Doug Andres, a spokesman for the House Rules Committee, emphasized that this subpoena power was always available to committees under the House rules.

"Many committees are now exercising this power because of the unprecedented stonewalling from the Obama Administration," he said in an email.

When chairmen of the Oversight Committee have used unilateral subpoena power in the past, they mostly ended up embarrassed.

Issa issued dozens of subpoenas as part of his probes into the 2012 Benghazi attack and the 2013 Internal Revenue Service scandal. But his investigations became increasingly political, while short on substance. His IRS probe found that conservative groups were only targeted for scrutiny as a result of mismanagement, not due to criminal activity. After Issa tried for months to prove that then-Secretary of State Hillary Clinton was responsible for management failures that led to the Benghazi attack, House Speaker John Boehner (R-Ohio) yanked the probe from him and gave it to another committee.

In another investigation into the White House's political strategy and outreach activities, which found no wrongdoing, Issa conceded that his hearings may simply be "good theater."

Issa's predecessor, Rep. Dan Burton (R-Ind.), issued more than 1,000 subpoenas between 1997 and 2002 for his investigations into the Clinton administration. But his vow to expose the administration for trading national security secrets for campaign contributions -- something he said would be "one of the biggest scandals in the history of the United States" if true -- went nowhere. And he had to apologize to Republicans after his top aide resigned for his role in editing tapes of jailhouse conversations used as the basis for an inquiry into former President Bill Clinton's 1996 campaign finance practices.

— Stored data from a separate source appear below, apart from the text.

(** Every start adds its edges to the addresses they point to. *)
Lemma add_all_at starts blocks :
  (∀ s, s ∈ starts → is_Some (succs_at blocks s)) →
  ∃ blocks', foldl add_predecessors (Some blocks) starts = Some blocks' ∧
    map outline blocks' = map outline blocks ∧
    ∀ va, preds_at blocks' va = (λ l, l ++ concat (map (λ s, back_edges s va
      (default [] (succs_at blocks s))) starts)) <$> preds_at blocks va.
Proof.
  revert blocks. induction starts as [|s starts IH]; intros blocks Hs.
  { exists blocks. split; [done|]. split; [done|]. intros va. simpl.
    destruct (preds_at blocks va); simpl; [by rewrite app_nil_r|done]. }
  destruct (Hs s ltac:(by left)) as [edges Hedges]. pose proof Hedges as Hf.
  unfold succs_at in Hf. apply fmap_Some in Hf as (b & Hb & ->).
  set (blocks1 := foldl (add_predecessor s) blocks (bb_successors b)).
  assert (∀ va, succs_at blocks1 va = succs_at blocks va) as Sc.
  { intros va. apply outline_succs, (add_edges_at s _ _ 0). }
  destruct (IH blocks1) as (blocks' & E & O & A).
  { intros s' Hs'. rewrite Sc. apply Hs. by right. }
  exists blocks'. cbn [foldl]. unfold add_predecessors at 2. cbn [mbind option_bind].
  rewrite Hb. cbn [mbind option_bind]. split; [done|]. split.
  { rewrite O. apply (add_edges_at s _ _ 0). }
  intros va. rewrite A. unfold blocks1 at 2. rewrite (proj1 (add_edges_at s _ _ va)).
  cbn [map concat]. rewrite Hedges. simpl.
  destruct (preds_at blocks va); simpl; [|done]. rewrite <-app_assoc. do 3 f_equal.
  f_equal. apply map_ext. intros s'. by rewrite Sc.
Qed.

(** Addresses that identify blocks. *)
Definition distinct_blocks (f : Function) : Prop := NoDup (map bb_entry_va (fn_blocks f)).

Lemma find_block blocks b :
  NoDup (map bb_entry_va blocks) → b ∈ blocks →
  find_first (entry_is (bb_entry_va b)) blocks = Some b.
Proof.
  induction blocks as [|a blocks IH]; intros Nd Hb; [by apply not_elem_of_nil in Hb|].
  cbn [map] in Nd. apply NoDup_cons in Nd as [Na Nd]. cbn [find_first]. unfold entry_is at 1.
  apply elem_of_cons in Hb as [->|Hb]; [by rewrite Z.eqb_refl|].
  rewrite (proj2 (Z.eqb_neq _ _)); [by apply IH|]. intros E. apply Na. rewrite E.
  by apply list_elem_of_fmap_2.
Qed.

Lemma outline_entries blocks blocks' :
  map outline blocks = map outline blocks' → map bb_entry_va blocks = map bb_entry_va blocks'.
Proof.
  intros H. assert (∀ l, map bb_entry_va l = map (λ x, x.1.1.1) (map outline l)) as E
    by (intros l; by rewrite map_map).
  by rewrite !E, H.
Qed.

Lemma outline_member blocks blocks' a : a ∈ blocks → map outline blocks' = map outline blocks →
  ∃ a', a' ∈ blocks' ∧ outline a = outline a'.
Proof.
  intros Ha E. assert (outline a ∈ map outline blocks') as H
    by (rewrite E; by apply list_elem_of_fmap_2).
  apply list_elem_of_fmap in H as (a' & Ea & Ha'). by exists a'.
Qed.

Lemma entry_inj blocks a b : NoDup (map bb_entry_va blocks) → a ∈ blocks → b ∈ blocks →
  bb_entry_va a = bb_entry_va b → a = b.
Proof.
  intros Nd Ha Hb E. pose proof (find_block _ _ Nd Ha) as H1. pose proof (find_block _ _ Nd Hb) as H2.
  rewrite E in H1. congruence.
Qed.

Lemma back_edges_spec start t edges e :
  e ∈ back_edges start t edges ↔
    t ≠ 0%Z ∧ eg_target e = start ∧ mkEdge t (eg_kind e) ∈ edges.
Proof.
  unfold back_edges. rewrite list_elem_of_omap. split.
  - intros ([t' k] & Hx & E). simpl in E. destruct (Z.eqb_spec t' t), (Z.eqb_spec t 0); try done.
    simpl in E. simplify_eq. done.
  - intros (Ht & <- & Hin). exists (mkEdge t (eg_kind e)). split; [done|]. simpl.
    rewrite Z.eqb_refl, (proj2 (Z.eqb_neq t 0)) by done. by destruct e.
Qed.
(* ===== verification/Ssa.v ===== *)
(** Function-level SSA construction, [src/decompiler/ssa/]: locations and
    versioned variables ([mod.rs]), phi placement ([phi.rs]) and the renaming
    walk ([rename.rs]).

    The lifted operations are carried unchanged, so the P-code type of the
    decoder crate is a parameter. Blocks are indices ([nat]); versions are [u32]
    and wrap. Fallible steps run on fuel, and the theorems of SsaFacts show it
    suffices. *)

From S2P Require Import Prelude Cfg.

(** ** Locations, [mod.rs] *)

Inductive Location :=
  | Register (base_offset : Z)
  | StackSlot (base_reg disp : Z)
  | Unique (instruction_va offset size : Z)
  | RawRam.

#[export] Instance Location_eq_dec : EqDecision Location.
Proof. solve_decision. Defined.
#[export] Instance Location_countable : Countable Location.
Proof.
  refine (inj_countable'
    (λ l, match l with
          | Register b => inl (inl b)
          | StackSlot r d => inl (inr (r, d))
          | Unique v o s => inr (inl (v, o, s))
          | RawRam => inr (inr tt)
          end)
    (λ x, match x with
          | inl (inl b) => Register b
          | inl (inr (r, d)) => StackSlot r d
          | inr (inl (v, o, s)) => Unique v o s
          | inr (inr tt) => RawRam
          end) _).
  by intros [].
Defined.

Definition is_instruction_scoped (l : Location) : bool :=
  match l with Unique _ _ _ => true | _ => false end.

(** The derived order: the variants in order, then their fields. *)
Definition location_key (l : Location) : list Z :=
  match l with
  | Register b => [0; b]
  | StackSlot r d => [1; r; d]
  | Unique v o s => [2; v; o; s]
  | RawRam => [3]
  end%Z.

Fixpoint lex_le (a b : list Z) : bool :=
  match a, b with
  | [], _ => true
  | _ :: _, [] => false
  | x :: a, y :: b => (x <? y)%Z || ((x =? y)%Z && lex_le a b)
  end.

Definition location_le (a b : Location) : Prop := lex_le (location_key a) (location_key b) = true.
#[export] Instance location_le_dec a b : Decision (location_le a b).
Proof. unfold location_le. apply _. Defined.

(** Iteration of an ordered set of locations. *)
Definition in_order (s : gset Location) : list Location := merge_sort location_le (elements s).

Record SsaVar := mkVar { location : Location; version : Z }.
Record PhiNode := mkPhi { out : SsaVar; args : list (option SsaVar) }.

Section ops.
Context {P : Type}.

Record FlatOp := mkFlat { f_va : Z; f_op : P; f_def : option Location; f_uses : list Location }.

Inductive SsaOpKind := Phi (p : PhiNode) | Pcode (op : P).
Record SsaOp := mkOp { va : Z; kind : SsaOpKind; def : option SsaVar; uses : list SsaVar }.

(** *** [collect_def_blocks] *)

Definition add_def_block (i : nat) (m : gmap Location (gset nat)) (op : FlatOp)
    : gmap Location (gset nat) :=
  match f_def op with
  | Some loc =>
      if is_instruction_scoped loc then m
      else <[loc := {[i]} ∪ default ∅ (m !! loc)]> m
  | None => m
  end.

Definition collect_def_blocks (block_flat : list (list FlatOp)) : gmap Location (gset nat) :=
  foldl (λ m '(i, flat), foldl (add_def_block i) m flat) ∅ (imap pair block_flat).

(** *** [place_phis], [phi.rs] *)

Definition place_at (loc : Location) (phi_locs : list (list Location)) (b : nat)
    : list (list Location) :=
  match phi_locs !! b with
  | Some locs => if decide (loc ∈ locs) then phi_locs else <[b := locs ++ [loc]]> phi_locs
  | None => phi_locs
  end.

Definition place_loc (df : list (gset nat)) (phi_locs : list (list Location))
    (x : Location * gset nat) : option (list (list Location)) :=
  let '(loc, blocks) := x in
  if decide (size blocks < 2) then Some phi_locs
  else idf ← iterated_df df blocks; Some (foldl (place_at loc) phi_locs (ascending idf)).

Definition place_phis (def_blocks : gmap Location (gset nat)) (df : list (gset nat))
    : option (list (list Location)) :=
  fold_opt (place_loc df) (replicate (length df) [])
    (map (λ loc, (loc, default ∅ (def_blocks !! loc))) (in_order (dom def_blocks))).

(** ** The renaming, [rename.rs] *)

(** The mutable arguments of [rename_block]. *)
Record Ren := mkRen {
  current_def : gmap Location (list Z);
  next_ver : gmap Location Z;
  phis : list (list PhiNode);
  pcode_ops : list (list SsaOp)
}.

Definition new_version (next_ver : gmap Location Z) (loc : Location) : Z * gmap Location Z :=
  let cur := default 1%Z (next_ver !! loc) in
  (cur, <[loc := ((cur + 1) mod 2 ^ 32)%Z]> next_ver).

Definition stack (current_def : gmap Location (list Z)) (loc : Location) : list Z :=
  default [] (current_def !! loc).
Definition top (current_def : gmap Location (list Z)) (loc : Location) : Z :=
  default 0%Z (last (stack current_def loc)).

(** A fresh version of [loc], pushed on its stack. *)
Definition define (loc : Location) (s : Ren) : Z * Ren :=
  let '(v, next) := new_version (next_ver s) loc in
  (v, mkRen (<[loc := stack (current_def s) loc ++ [v]]> (current_def s)) next
        (phis s) (pcode_ops s)).

Definition set_phis (p : list (list PhiNode)) (s : Ren) : Ren :=
  mkRen (current_def s) (next_ver s) p (pcode_ops s).
Definition set_ops (o : list (list SsaOp)) (s : Ren) : Ren :=
  mkRen (current_def s) (next_ver s) (phis s) o.
Definition set_defs (d : gmap Location (list Z)) (s : Ren) : Ren :=
  mkRen d (next_ver s) (phis s) (pcode_ops s).

Definition set_out_version (v : Z) (p : PhiNode) : PhiNode :=
  mkPhi (mkVar (location (out p)) v) (args p).
Definition set_arg (slot : nat) (a : option SsaVar) (p : PhiNode) : PhiNode :=
  mkPhi (out p) (<[slot := a]> (args p)).

(** 1) One phi output. *)
Definition rename_phi (bi : nat) (s : Ren) (x : nat * Location) : Ren :=
  let '(idx, loc) := x in
  let '(v, s) := define loc s in
  set_phis (alter (alter (set_out_version v) idx) bi (phis s)) s.

(** 2) One operation: its uses read the stacks, its definition pushes. *)
Definition rename_op (bi : nat) (s : Ren) (flat : FlatOp) : Ren :=
  let uses := map (λ u, mkVar u (top (current_def s) u)) (f_uses flat) in
  let '(d, s) :=
    match f_def flat with
    | Some loc => let '(v, s) := define loc s in (Some (mkVar loc v), s)
    | None => (None, s)
    end in
  set_ops (alter (λ ops, ops ++ [mkOp (f_va flat) (Pcode (f_op flat)) d uses]) bi (pcode_ops s)) s.

Definition pred_slot (pred : list (list nat)) (si block : nat) : nat :=
  default 0 (position (λ p, bool_decide (p = block)) (adj pred si)).

(** 3) The slots of one successor. *)
Definition fill_args (pred : list (list nat)) (block : nat) (s : Ren) (si : nat) : Ren :=
  set_phis (alter (map (λ phi,
      set_arg (pred_slot pred si block)
        (Some (mkVar (location (out phi)) (top (current_def s) (location (out phi))))) phi))
    si (phis s)) s.

(** 5) One pop. *)
Definition pop (d : gmap Location (list Z)) (loc : Location) : gmap Location (list Z) :=
  match d !! loc with
  | Some st => <[loc := removelast st]> d
  | None => d
  end.

Section walk.
Context (block_flat : list (list FlatOp)) (phi_locs : list (list Location)).
Context (succ pred dom_children : list (list nat)).

(** The locations a block pushes, in order. *)
Definition pushed (bi : nat) : list Location :=
  default [] (phi_locs !! bi) ++ omap f_def (default [] (block_flat !! bi)).

(** 1) to 3): the block itself. *)
Definition rename_body (bi : nat) (s : Ren) : Ren :=
  let s := foldl (rename_phi bi) s (imap pair (default [] (phi_locs !! bi))) in
  let s := foldl (rename_op bi) s (default [] (block_flat !! bi)) in
  foldl (fill_args pred bi) s (adj succ bi).

Fixpoint rename_block (fuel : nat) (s : Ren) (block : nat) : option Ren :=
  match fuel with
  | 0 => None
  | S fuel =>
      s ← fold_opt (rename_block fuel) (rename_body block s) (adj dom_children block);
      Some (set_defs (foldl pop (current_def s) (pushed block)) s)
  end.
End walk.

(** The locations that get an entry version. *)
Definition flat_locs (op : FlatOp) : list Location :=
  filter (λ l, is_instruction_scoped l = false) (option_list (f_def op) ++ f_uses op).
Definition all_locs (block_flat : list (list FlatOp)) : gset Location :=
  list_to_set (concat (map (λ flat, concat (map flat_locs flat)) block_flat)).

Definition dom_children (n : nat) (idom : list (option nat)) : list (list nat) :=
  foldl (λ children i,
           match mjoin (idom !! i) with
           | Some p => if decide (p ≠ i) then alter (λ l, l ++ [i]) p children else children
           | None => children
           end)
    (replicate n []) (seq 0 n).

Definition blank_phis (phi_locs : list (list Location)) (pred : list (list nat)) : list (list PhiNode) :=
  imap (λ i locs, map (λ loc, mkPhi (mkVar loc 0) (replicate (length (adj pred i)) None)) locs)
    phi_locs.

Definition seeded (block_flat : list (list FlatOp)) (phi_locs : list (list Location))
    (pred : list (list nat)) : Ren :=
  foldl (λ s loc, (define loc s).2)
    (mkRen ∅ ∅ (blank_phis phi_locs pred) (replicate (length block_flat) []))
    (in_order (all_locs block_flat)).

(** The walk goes down the dominator tree, whose height is below the number of
    blocks. *)
Definition rename (block_flat : list (list FlatOp)) (phi_locs : list (list Location))
    (succ pred : list (list nat)) (idom : list (option nat))
    : option (list (list PhiNode) * list (list SsaOp)) :=
  let n := length block_flat in
  s ← rename_block block_flat phi_locs succ pred (dom_children n idom) (S n)
        (seeded block_flat phi_locs pred) 0;
  Some (phis s, pcode_ops s).

(** ** [build_ssa_with_call_abi_inputs], from the adjacency on *)

Definition build_ssa (block_flat : list (list FlatOp)) (succ pred : list (list nat))
    (entry_idx : nat) : option (list (list PhiNode) * list (list SsaOp)) :=
  idom ← build_idom succ pred entry_idx;
  df ← dominance_frontier succ pred idom;
  phi_locs ← place_phis (collect_def_blocks block_flat) df;
  rename block_flat phi_locs succ pred idom.

(** The operations of one assembled block: the phis, then the P-code. *)
Definition assemble (phis : list PhiNode) (ops : list SsaOp) : list SsaOp :=
  map (λ p, mkOp 0 (Phi p) (Some (out p)) []) phis ++ ops.
End ops.

Arguments FlatOp : clear implicits.
Arguments SsaOp : clear implicits.
Arguments SsaOpKind : clear implicits.
Arguments Ren : clear implicits.

(** ** The test of rename.rs, and the renaming of a diamond *)

Definition rax : Location := Register 0.
Definition temp : Location := Unique 0x14000010 0x40 8.

Example unique_from_intra_instruction :
  rename [[mkFlat 0x14000010 tt (Some temp) [Register 8];
           mkFlat 0x14000010 tt (Some rax) [temp]]] [[]] [[]] [[]] [None]
  = Some ([[]], [[mkOp 0x14000010 (Pcode tt) (Some (mkVar temp 1)) [mkVar (Register 8) 1];
                  mkOp 0x14000010 (Pcode tt) (Some (mkVar rax 2)) [mkVar temp 1]]]).
Proof. vm_compute. reflexivity. Qed.

(** Both arms define rax; the join reads the phi. *)
Example diamond_phi :
  build_ssa [[]; [mkFlat 1 tt (Some rax) []]; [mkFlat 2 tt (Some rax) []];
             [mkFlat 3 tt None [rax]]] diamond_succ diamond_pred 0
  = Some ([[]; []; []; [mkPhi (mkVar rax 4) [Some (mkVar rax 2); Some (mkVar rax 3)]]],
          [[]; [mkOp 1 (Pcode tt) (Some (mkVar rax 2)) []];
           [mkOp 2 (Pcode tt) (Some (mkVar rax 3)) []];
           [mkOp 3 (Pcode tt) None [mkVar rax 4]]]).
Proof. vm_compute. reflexivity. Qed.

(** ** The function, [mod.rs] *)

Section function.
Context {P : Type}.

Record SsaBlock := mkSsaBlock {
  sb_id : nat;
  sb_entry_va : Z;
  sb_ops : list (SsaOp P);
  predecessor_ids : list nat;
  successor_ids : list nat
}.

Record SsaFunction := mkSsaFunction {
  sf_entry_va : Z;
  bitness : Z;
  blocks : list SsaBlock;
  image_base : Z
}.
End function.
Arguments SsaBlock : clear implicits.
Arguments SsaFunction : clear implicits.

The five chairmen who received unilateral subpoena authority in the last Congress but never used it were on the Ways and Means, Foreign Affairs, Intelligence, Transportation and Infrastructure, and Education and the Workforce Committees. They, too, may renew that authority in this Congress. If they all do, it would bring the total number of committee chairs with unilateral subpoena authority to 12.

Boehner did not immediately return a request for comment on why it is important for chairmen to have unilateral subpoena authority.

“The Republican playbook is clear: obstruct, distract, subpoena, repeat," said a spokesman for House Minority Leader Nancy Pelosi (D-Calif.). "This change will inevitably to widespread abuses of power as Republicans infect the other committees with the poisonous process that Issa has so abused during his chairmanship.”